No. 35 – Galatasaray Liv Hospital
- Position: Shooting guard / small forward
- League: Turkish Basketball League Euroleague

Personal information
- Born: May 31, 1995 (age 29) Istanbul, Turkey
- Nationality: Turkish
- Listed height: 6 ft 6 in (1.98 m)

Career information
- Playing career: 2014–present

Career history
- 2014–present: Galatasaray Liv Hospital

= Göktürk Gökalp Ural =

Turkish basketball player

Göktürk Gökalp Ural (born May 31, 1995) is a Turkish professional basketball player who plays for Galatasaray Liv Hospital of the Turkish Basketball League.

==Professional career==
Göktürk grew up with the youth team of Galatasaray Istanbul. And was added to the training camp of the team before the start of the season 2014–15.

===Early years===
Göktürk has been a member of the Turkish U-16 and U-20 National Team.

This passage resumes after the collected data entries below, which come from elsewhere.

(** A callback either leaves the stream as it is, or appends one progress
    event that carries the clamped percentage, which then exceeds the
    value of [lastPercent] before the call. *)
Lemma onProgress_cases (fileSize : Z) (p : ProgressInfo) (st : Pending) :
  closed (ctrl st) = false ->
  onProgress fileSize p st = st
  \/ exists loaded total,
       loaded = nullish (pi_loaded p) 0
       /\ total = nullish (pi_total p) fileSize
       /\ total <> 0
       /\ lastPercent st < clampedPercent loaded total
       /\ onProgress fileSize p st
          = mkPending (clampedPercent loaded total)
              (mkController
                 (queue (ctrl st) ++ [Progress (clampedPercent loaded total) loaded total])
                 false)
              None.
Proof.
  intros Hopen. unfold onProgress.
  destruct (nullish (pi_total p) fileSize =? 0) eqn:Ht; [left; reflexivity|].
  apply Z.eqb_neq in Ht.
  fold (clampedPercent (nullish (pi_loaded p) 0) (nullish (pi_total p) fileSize)).
  destruct (clampedPercent (nullish (pi_loaded p) 0) (nullish (pi_total p) fileSize)
            <=? lastPercent st) eqn:Hle; [left; reflexivity|].
  apply Z.leb_gt in Hle.
  right. exists (nullish (pi_loaded p) 0), (nullish (pi_total p) fileSize).
  unfold enqueue. rewrite Hopen. repeat split; assumption.
Qed.

Lemma onProgress_inv (fileSize : Z) (p : ProgressInfo) (st : Pending) :
  PendingInv st -> PendingInv (onProgress fileSize p st).
Proof.
  intros Hinv.
  destruct (onProgress_cases fileSize p st (inv_open st Hinv))
    as [Heq | (loaded & total & _ & _ & _ & Hlt & Heq)]; rewrite Heq; [exact Hinv|].
  pose proof (clampedPercent_bounds loaded total) as Hb.
  destruct Hinv as [Hth Hop Hpo Hinc Hbel Hbd Hlb].
  constructor; simpl.
  - reflexivity.
  - reflexivity.
  - apply Forall_app; split; [exact Hpo | constructor; [exact I | constructor]].
  - rewrite progressValues_app. simpl.
    apply strictlyIncreasing_snoc; [exact Hinc|].
    eapply Forall_impl; [|exact Hbel]. simpl. intros a Ha. lia.
  - rewrite progressValues_app. simpl.
    apply Forall_app; split.
    + eapply Forall_impl; [|exact Hbel]. simpl. intros a Ha. lia.
    + constructor; [lia | constructor].
  - rewrite progressValues_app. simpl.
    apply Forall_app; split; [exact Hbd|].
    constructor; [lia | constructor].
  - lia.
Qed.

Lemma fire_inv (fileSize : Z) (ps : list ProgressInfo) (st : Pending) :
  PendingInv st -> PendingInv (fire fileSize ps st).
Proof.
  revert st. induction ps as [|p ps IH]; intros st Hinv; simpl; [exact Hinv|].
  pose proof (onProgress_inv fileSize p st Hinv) as Hinv'.
  rewrite (inv_not_thrown _ Hinv'). apply IH. exact Hinv'.
Qed.

Lemma initial_inv : PendingInv (mkPending 0 freshController None).
Proof.
  constructor; simpl; try reflexivity; try constructor; try exact I; lia.
Qed.

End UploadProgress.

(* ================================================================== *)
(** * The shape of the upload stream *)
(* ================================================================== *)

Section UploadStream.
Import UploadRoute Props.
Local Open Scope list_scope.

Lemma start_without_bucket (env : R2Config.Env) (store : Store) (pr : Prepared) :
  Js.truthy (R2Config.R2_BUCKET_NAME env) = false ->
  start env store pr freshController
  = (mkController [Error "R2_BUCKET_NAME is not set"] true, Normal).
Proof.
  intros Hb. unfold start, tryBlock. rewrite Hb. reflexivity.
Qed.

Lemma start_with_bucket (env : R2Config.Env) (store : Store) (pr : Prepared) :
  Js.truthy (R2Config.R2_BUCKET_NAME env) = true ->
  start env store pr freshController
  = (mkController
       (queue (ctrl (afterCallbacks env store pr))
        ++ [terminalOf env pr
              (run_outcome (store (uploadParams (R2Config.R2_BUCKET_NAME env) pr)))])
       true,
     Normal).
Proof.
  intros Hb. unfold start, tryBlock. rewrite Hb. simpl negb. cbv iota.
  fold (afterCallbacks env store pr).
  pose proof (fire_inv (file_size (pr_file pr))
                (run_callbacks (store (uploadParams (R2Config.R2_BUCKET_NAME env) pr)))
                _ initial_inv) as Hinv.
  fold (afterCallbacks env store pr) in Hinv.
  rewrite (inv_not_thrown _ Hinv).
  destruct (run_outcome (store (uploadParams (R2Config.R2_BUCKET_NAME env) pr)))
    as [|m]; unfold enqueue, close; rewrite (inv_open _ Hinv); reflexivity.
Qed.

(** Every stream is a run of progress events followed by one terminal
    event, and is closed by a [start] that completes normally. *)
Lemma start_shape (env : R2Config.Env) (store : Store) (pr : Prepared) :
  exists (progressEvents : list Event) (terminal : Event),
    start env store pr freshController
    = (mkController (progressEvents ++ [terminal]) true, Normal)
    /\ Forall isProgress progressEvents
    /\ isTerminal terminal
    /\ strictlyIncreasing (progressValues progressEvents)
    /\ Forall (fun p => 1 <= p <= 99) (progressValues progressEvents).
Proof.
  destruct (Js.truthy (R2Config.R2_BUCKET_NAME env)) eqn:Hb.
  - pose proof (fire_inv (file_size (pr_file pr))
                  (run_callbacks (store (uploadParams (R2Config.R2_BUCKET_NAME env) pr)))
                  _ initial_inv) as Hinv.
    fold (afterCallbacks env store pr) in Hinv.
    exists (queue (ctrl (afterCallbacks env store pr))).
    eexists. split; [apply start_with_bucket; exact Hb|].
    destruct Hinv as [_ _ Hpo Hinc _ Hbd _].
    repeat split; try assumption.
    destruct (run_outcome _); exact I.
  - exists [], (Error "R2_BUCKET_NAME is not set").
    split; [apply start_without_bucket; exact Hb|].
    repeat split; simpl; constructor.
Qed.

Lemma progressValues_terminal (q : list Event) (t : Event) :
  isTerminal t -> progressValues (q ++ [t]) = progressValues q.
Proof.
  intros Ht. rewrite progressValues_app.
  destruct t; simpl in *; [contradiction| |]; apply app_nil_r.
Qed.

Lemma fire_app (fileSize : Z) (ps qs : list ProgressInfo) (st : Pending) :
  PendingInv st ->
  fire fileSize (ps ++ qs) st = fire fileSize qs (fire fileSize ps st).
Proof.
  revert st. induction ps as [|p ps IH]; intros st Hinv; simpl; [reflexivity|].
  pose proof (onProgress_inv fileSize p st Hinv) as Hinv'.
  rewrite (inv_not_thrown _ Hinv'). apply IH. exact Hinv'.
Qed.

(** Between two callbacks [lastPercent] is the last percentage sent, or
    0 when none was sent. *)
Lemma fire_lastPercent (fileSize : Z) (ps : list ProgressInfo) :
  lastPercent (fire fileSize ps (mkPending 0 freshController None))
  = last (progressValues
            (queue (ctrl (fire fileSize ps (mkPending 0 freshController None))))) 0.
Proof.
  induction ps as [|p ps IH] using rev_ind; [reflexivity|].
  rewrite fire_app by exact initial_inv. simpl.
  set (st := fire fileSize ps (mkPending 0 freshController None)) in *.
  assert (Hinv : PendingInv st) by (apply fire_inv; exact initial_inv).
  rewrite (inv_not_thrown _ (onProgress_inv fileSize p st Hinv)).
  destruct (onProgress_cases fileSize p st (inv_open _ Hinv))
    as [Heq | (loaded & total & _ & _ & _ & _ & Heq)]; rewrite Heq; [exact IH|].
  simpl. rewrite progressValues_app. simpl. rewrite last_last. reflexivity.
Qed.

End UploadStream.

(* ================================================================== *)
(** * Properties of the upload stream *)
(* ================================================================== *)

Section UploadClaims.
Import UploadRoute Props.
Local Open Scope list_scope.

Lemma enqueue_closed (e : Event) (c : Controller) :
  closed c = true -> enqueue e c = None.
Proof. intros H. unfold enqueue. rewrite H. reflexivity. Qed.

Lemma bounds_1_99_to_0_99 (l : list Z) :
  Forall (fun p => 1 <= p <= 99) l -> Forall (fun p => 0 <= p <= 99) l.
Proof. apply Forall_impl. intros a Ha. lia. Qed.

(** C5. The progress values of one upload stream strictly increase from
    one progress event to the next and all lie in [0, 99]; 100 is never
    sent as a progress value; and a callback whose clamped percentage is
    at most the last percentage sent adds nothing to the stream. *)
Theorem progress_strictly_increasing_within_0_99 :
  forall (env : R2Config.Env) (store : Store) (pr : Prepared)
         (fileSize : Z) (ps : list ProgressInfo) (p : ProgressInfo),
    let c := fst (start env store pr freshController) in
    let st := fire fileSize ps (mkPending 0 freshController None) in
    strictlyIncreasing (progressValues (queue c))
    /\ Forall (fun v => 0 <= v <= 99) (progressValues (queue c))
    /\ ~ In 100 (progressValues (queue c))
    /\ (clampedPercent (nullish (pi_loaded p) 0) (nullish (pi_total p) fileSize)
          <= last (progressValues (queue (ctrl st))) 0 ->
        queue (ctrl (fire fileSize (ps ++ [p]) (mkPending 0 freshController None)))
        = queue (ctrl st)).
Proof.
  intros env store pr fileSize ps p c st.
  destruct (start_shape env store pr) as (pre & t & Heq & _ & Ht & Hinc & Hbd).
  assert (Hq : progressValues (queue c) = progressValues pre).
  { subst c. rewrite Heq. simpl. apply progressValues_terminal. exact Ht. }
  rewrite Hq.
  split; [exact Hinc|].
  split; [apply bounds_1_99_to_0_99; exact Hbd|].
  split.
  - intros Hin. rewrite Forall_forall in Hbd. specialize (Hbd 100 Hin). lia.
  - intros Hle.
    assert (Hinv : PendingInv st) by (apply fire_inv; exact initial_inv).
    rewrite fire_app by exact initial_inv. fold st. simpl.
    rewrite (inv_not_thrown _ (onProgress_inv fileSize p st Hinv)).
    destruct (onProgress_cases fileSize p st (inv_open _ Hinv))
      as [Hsame | (loaded & total & Hl & Ht' & _ & Hlt & _)].
    + rewrite Hsame. reflexivity.
    + subst loaded total. unfold st in Hlt. rewrite fire_lastPercent in Hlt.
      fold st in Hlt. lia.
Qed.

(** C6. The stream of every upload response is a run of progress events
    followed by exactly one terminal event, a success or an error, which
    is the last event; the stream is then closed, so that nothing can be
    enqueued after it. *)
Theorem upload_stream_ends_with_one_terminal_event :
  forall (env : R2Config.Env) (store : Store) (ts : N) (id : string)
         (session : option string) (file folder : option FormEntry),
    match POST env store ts id session file folder with
    | EventStream c completion =>
        completion = Normal
        /\ wellTerminated c
        /\ forall e : Event, enqueue e c = None
    | Json _ _ => True
    end.
Proof.
  intros env store ts id session file folder. unfold POST.
  destruct (negb (Js.truthyOpt session)); [exact I|].
  destruct file as [[s|f]|]; try exact I.
  destruct (start_shape env store
              (mkPrepared f (R2Upload.generateR2Key ts id (file_name f) (resolveFolder folder))
                          (contentTypeOf f)))
    as (pre & t & Heq & Hpre & Ht & _ & _).
  rewrite Heq.
  split; [reflexivity|].
  split.
  - split; [reflexivity|]. exists pre, t. repeat split; assumption.
  - intros e. apply enqueue_closed. reflexivity.
Qed.

End UploadClaims.

Section UploadWitnesses.
Import UploadRoute Props Scenario.
Local Open Scope list_scope.

Lemma progress_strictly_increasing_within_0_99_witness :
  clampedPercent 300 1000
    <= last (progressValues
               (queue (ctrl (fire 1000
                               [mkProgressInfo (Some 100) (Some 1000);
                                mkProgressInfo (Some 500) None]
                               (mkPending 0 freshController None))))) 0
  /\ queue (ctrl (fire 1000
                    ([mkProgressInfo (Some 100) (Some 1000);
                      mkProgressInfo (Some 500) None]
                     ++ [mkProgressInfo (Some 300) (Some 1000)])
                    (mkPending 0 freshController None)))
     = queue (ctrl (fire 1000
                      [mkProgressInfo (Some 100) (Some 1000);
                       mkProgressInfo (Some 500) None]
                      (mkPending 0 freshController None))).
Proof.
  split.
  - vm_compute. discriminate.
  - apply (proj2 (proj2 (proj2
             (progress_strictly_increasing_within_0_99
                envFull storeOk preparedPdf 1000
                [mkProgressInfo (Some 100) (Some 1000);
                 mkProgressInfo (Some 500) None]
                (mkProgressInfo (Some 300) (Some 1000)))))).
    vm_compute. discriminate.
Defined.

End UploadWitnesses.

(* ================================================================== *)
(** * Configuration of the upload pipeline *)
(* ================================================================== *)

Section Configuration.
Import UploadRoute Props Scenario.
Local Open Scope list_scope.

Lemma warnIfMissing_keeps (env : R2Config.Env) (name line : string) (console : list string) :
  In line console -> In line (R2Config.warnIfMissing env name console).
Proof.
  intros H. unfold R2Config.warnIfMissing.
  destruct (negb (Js.truthyOpt (env name))); [apply in_or_app; left|]; exact H.
Qed.

Lemma warnIfMissing_warns (env : R2Config.Env) (name : string) (console : list string) :
  Js.truthyOpt (env name) = false ->
  In (warningFor name) (R2Config.warnIfMissing env name console).
Proof.
  intros H. unfold R2Config.warnIfMissing. rewrite H. simpl.
  apply in_or_app. right. left. reflexivity.
Qed.

Lemma loadModule_warns (env : R2Config.Env) (name : string) :
  In name warnedNames ->
  Js.truthyOpt (env name) = false ->
  In (warningFor name) (R2Config.loadModule env).
Proof.
  intros Hin Hmiss. unfold R2Config.loadModule. simpl in Hin.
  destruct Hin as [<-|[<-|[<-|[<-|[<-|[]]]]]];
    repeat first [ apply warnIfMissing_warns; exact Hmiss
                 | apply warnIfMissing_keeps ].
Qed.

Lemma truthy_orEmpty (o : option string) :
  Js.truthy (R2Config.orEmpty o) = Js.truthyOpt o.
Proof. destruct o; reflexivity. Qed.

Lemma joinPublicUrl_empty (base key : string) :
  Js.truthy base = false -> R2Upload.joinPublicUrl base key = key.
Proof. intros H. unfold R2Upload.joinPublicUrl. rewrite H. reflexivity. Qed.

In the season 2013-14 Göktürk served as the captain of the youth team of Galatasaray, leading his team to the championship in the Istanbul League and 3rd place in the National League.

During the National League he averaged 15 points, 6.6 rebounds and 7.1 assists per game. And was selected 'Forward of the Tournament', while also leading the league in assists.